Quando ancora non si chiamava “movida”: Genova di notte

Divertimento, Osterie, Gioco d'Azzardo, Cicisbei e Prostituzione...
Illustrazione di Nicoletta Mignone – Testo di Adriana Morando

Lentamente scende la sera sul mare tranquillo e, quasi furtiva, raggiunge le antiche pietre incuneandosi, buia, fra intricati caruggi ovattati di mistero: è un solo breve respiro di pace. Poi i “signori” della notte calano chiassosi, come mille rivoli, per raggiungere i luoghi più “in” della notte della Superba. Oggi qualcuno l’ha chiamata “movida”, una folla gioiosa di giovani (e meno giovani) che alimenta il ben noto mugugno infastidito dalle musiche troppo alte e dal vociare esuberante. Ma com’era la notte a Genova tanti anni fa? Torniamo indietro nel tempo per provare a immaginare la vita notturna genovese “quando ancora non si chiamava movida”
Iniziamo con una doverosa considerazione: fino all’arrivo del gas, nel 1880, l’illuminazione pubblica, che riguardava solo le vie principali, era affidata alla fioca luce di lumi ad olio (se ne contavano, nel 1860, solo 9 dalla Lanterna fino a Piazza Annunziata) mentre, appena fuori dalle mura, a Cornigliano come ad Albaro, ancora nel 1890 regnava il buio… (fa sorridere oggi pensare che quando arrivò l’illuminazione a Cornigliano sul finire del secolo un decreto imponeva che le luci venissero accese solo nelle notti non illuminate dalla Luna…).
Il buio pesto, quindi, non aiutava certo le scorribande notturne… inoltre, ancora sino alla prima metà dell’800, il carattere comune della vita cittadina (borghese e contadina) era costituito in prevalenza dalle quattro mura della bottega o della casa e l’acquisto del cappone per il pranzo di Natale era uno dei principali avvenimenti dell’anno.
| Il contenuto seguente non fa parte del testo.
Definition zero_division : kafka_exn := mk_kexn false (u"integer modulo by zero").

(** [hash] is the hash of the xxhash package *)
Definition balance (hash : pystr -> pystr) (partition_key_header : option pystr) (msg_key : pystr)
    (partition_count : Z) : option Z :=
  if partition_count =? 1 then Some 0
  else modulo (hash (default msg_key partition_key_header)) partition_count.

Definition is_leader_not_available (e : kafka_exn) : bool :=
  kx_leader e || substr_in (u"leader not available") (lower_full (kx_text e)).

Definition validate_config (vs : values) : pystr * list FieldError :=
  let '(hostname, err1) := get_required_string_value (u"Hostname") vs in
  let port := get_optional_int_value (u"Port") 9092 vs in
  let '(topic, err2) := get_required_string_value (u"Topic") vs in
  match option_errors [err1; err2] with
  | [] => (u"kafka://" ++ hostname ++ u":" ++ str_of_Z port ++ u"/" ++ topic, [])
  | errors => ([], errors)
  end.

(** ** The driver *)

Section driver.
Context {W : Type} `{!KafkaClient W} (hash : pystr -> pystr).

Record KD := mk_kd {
  kd_world : W;
  kd_producer : bool;             (** [_producer] is not [None] *)
  kd_topic : pystr;
  kd_host : pystr;
  kd_partition_count : Z;
  kd_import_dry_run : option bool;   (** of [_import_config] *)
  kd_pending : list (list Z * list Z * pystr);
  kd_rounds : nat;                   (** calls of [_produce_all] *)
  kd_produced : list KafkaMessage;
  kd_delivered : list KafkaMessage
}.

Definition kd_set_world (w : W) (s : KD) : KD :=
  mk_kd w (kd_producer s) (kd_topic s) (kd_host s) (kd_partition_count s) (kd_import_dry_run s) (kd_pending s)
    (kd_rounds s) (kd_produced s) (kd_delivered s).
Definition kd_set_producer (b : bool) (s : KD) : KD :=
  mk_kd (kd_world s) b (kd_topic s) (kd_host s) (kd_partition_count s) (kd_import_dry_run s) (kd_pending s)
    (kd_rounds s) (kd_produced s) (kd_delivered s).
Definition kd_set_topic (topic host : pystr) (s : KD) : KD :=
  mk_kd (kd_world s) (kd_producer s) topic host 0 (kd_import_dry_run s) (kd_pending s)
    (kd_rounds s) (kd_produced s) (kd_delivered s).
Definition kd_set_count (n : Z) (s : KD) : KD :=
  mk_kd (kd_world s) (kd_producer s) (kd_topic s) (kd_host s) n (kd_import_dry_run s) (kd_pending s)
    (kd_rounds s) (kd_produced s) (kd_delivered s).
Definition kd_set_dry_run (b : option bool) (s : KD) : KD :=
  mk_kd (kd_world s) (kd_producer s) (kd_topic s) (kd_host s) (kd_partition_count s) b (kd_pending s)
    (kd_rounds s) (kd_produced s) (kd_delivered s).
Definition kd_set_pending (p : list (list Z * list Z * pystr)) (s : KD) : KD :=
  mk_kd (kd_world s) (kd_producer s) (kd_topic s) (kd_host s) (kd_partition_count s) (kd_import_dry_run s) p
    (kd_rounds s) (kd_produced s) (kd_delivered s).
Definition kd_next_round (s : KD) : KD :=
  mk_kd (kd_world s) (kd_producer s) (kd_topic s) (kd_host s) (kd_partition_count s) (kd_import_dry_run s)
    (kd_pending s) (S (kd_rounds s)) (kd_produced s) (kd_delivered s).
Definition kd_log (p d : list KafkaMessage) (s : KD) : KD :=
  mk_kd (kd_world s) (kd_producer s) (kd_topic s) (kd_host s) (kd_partition_count s) (kd_import_dry_run s)
    (kd_pending s) (kd_rounds s) (kd_produced s ++ p) (kd_delivered s ++ d).

Abbreviation KM A := (M KD kafka_exn A).

Definition py_error (text : pystr) : kafka_exn := mk_kexn false text.
Definition no_attribute : kafka_exn := py_error (u"'NoneType' object has no attribute").
Definition unicode_error : kafka_exn := py_error (u"surrogates not allowed").
Definition event_exn (e : event_error) : kafka_exn := py_error (u"event").
Definition unresolved (topic : pystr) : kafka_exn :=
  py_error (u"unable to resolve partition count for topic " ++ topic).

(** a call of the client *)
Definition on_client {A} (f : method W kafka_exn A) : KM A :=
  fun s : KD => let '(r, w) := f (kd_world s) in (r, kd_set_world w s).

(** a call of a method of [self._producer] *)
Definition on_producer {A} (f : method W kafka_exn A) : KM A :=
  open ← gets kd_producer; if (open : bool) then on_client f else raise no_attribute.

Definition monotonic : KM Z := on_client (fun w => let '(t, w') := kc_monotonic w in (inr t, w')).
Definition sleep (ms : Z) : KM unit := modify (fun s : KD => kd_set_world (kc_sleep ms (kd_world s)) s).

(** reports of an earlier round go to a list nobody reads *)
Definition round_errors (round : nat) (reports : list DeliveryReport) : list kafka_exn :=
  omap dr_error (filter (fun r => dr_round r = round) reports).
Definition reported_ok (reports : list DeliveryReport) : list KafkaMessage :=
  dr_message <$> filter (fun r => dr_error r = None) reports.

Definition producer_flush : KM (list DeliveryReport) :=
  reports ← on_producer kc_flush;
  _ ← modify (kd_log [] (reported_ok reports));
  mret reports.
Giovanni Ansaldo in un articolo del 1933 scriveva: “L’intensità gelosa della vita famigliare toglieva voglia di mettere il naso fuori di casa; la famiglia era un mondo conchiuso in se stesso e all’infuori di essa non si sentiva nessun altro legame sociale”. Eppure nei secoli non sono mai mancate le eccezioni…

IL GIOCO D’AZZARDO

Per tutto il medioevo e sino al XVII secolo compreso, il gioco d’azzardo era l’attività notturna più in voga sia per i nobili che per il popolo. I primi, più fortunati, per tenersi lontani dall’insidia delle strade, si riunivano in casa di parenti o amici dove animavano le sere con cene pantagrueliche alle quali le autorità, nella persona del Doge e del Cardinale Paolo Fregoso, dovettero mettere un freno con un decreto (1494) che ne limitasse lo sfarzo: fu proibito, ad esempio, consumare volatili pregiati, come pavoni e fagiani, o dorare le vivande, procedura che fu riservata solo al Doge. Per il popolino l’unica alternativa era ritrovarsi nei piccoli tuguri maleodoranti delle osterie dove, tra una libagione e l’altra, si scommetteva e si giocava d’azzardo, alle carte, alla morra, alla zara (particolare gioco di dadi), senza disdegnare di “puntare” sugli argomenti più disparati, persino, sul sesso di un futuro nascituro. Dal ‘600 prese campo il biribisso, l’antenato della roulette; i popolani più coraggiosi, sfidando il buio, si radunavano sotto umidi voltini o sui gradini di marmo delle chiese di Prè, e puntavano alla fioca luce di tremolanti lanterne. Questa febbre contagiosa, che non risparmiò né poveri né ricchi, finì per entrare prepotentemente anche nella vita organizzativa della città quando, dal 1576, per costringere gli agiati patrizi ad ospitare visitatori illustri, si ricorse all’estrazione dei “rolli”. In modo non dissimile, nacque il “gioco del seminario”(1617)”, antenato del gioco del lotto (1643), con cui si cercava di indovinare i nomi dei 5 senatori che avrebbero fatto parte dei “Serenissimi Collegi” della città, nei successivi 6 mesi.

LE SIGNORINE DI STRADA

Chi cercava intrattenimenti più “piccanti” nella Zena storica vi trovava il Paradiso: liberale e “libertina” per tutto ciò che produceva denaro, la prostituzione non solo era tollerata ma anche ”incentivata”. Già dal 1375, infatti, ogni “signorina” doveva versare al Podestà 5 soldi giornalieri per poter esercitare la “professione”, soldi che venivano, poi, impiegati per finanziare l’ampliamento del porto e dal 1452 il Doge Pietro II Fregoso imponeva il divieto di “molestare le donne pubbliche in luogo pubblico”, pena una salata ”indignazione pecuniaria” (multa) e due giorni di carcere. Emblematico è, poi, l’escamotage ideato dal giovane Giovanni Andrea Doria, figlio del più nobile Andrea Doria, “pater patriae”, che per guadagnare senza pagare dazio, alla fine del ‘500, acquistò una galea battente bandiera spagnola che ormeggiò in darsena. In questa “nicchia” protetta dalla extraterritorialità, impiantò un bel bordello galleggiante che ebbe, ovviamente, un enorme successo e che fu chiuso solo nel 1716 dietro un congruo esborso di denaro che il Doge Lorenzo Centurione dovette spendere per l’acquisto della nave.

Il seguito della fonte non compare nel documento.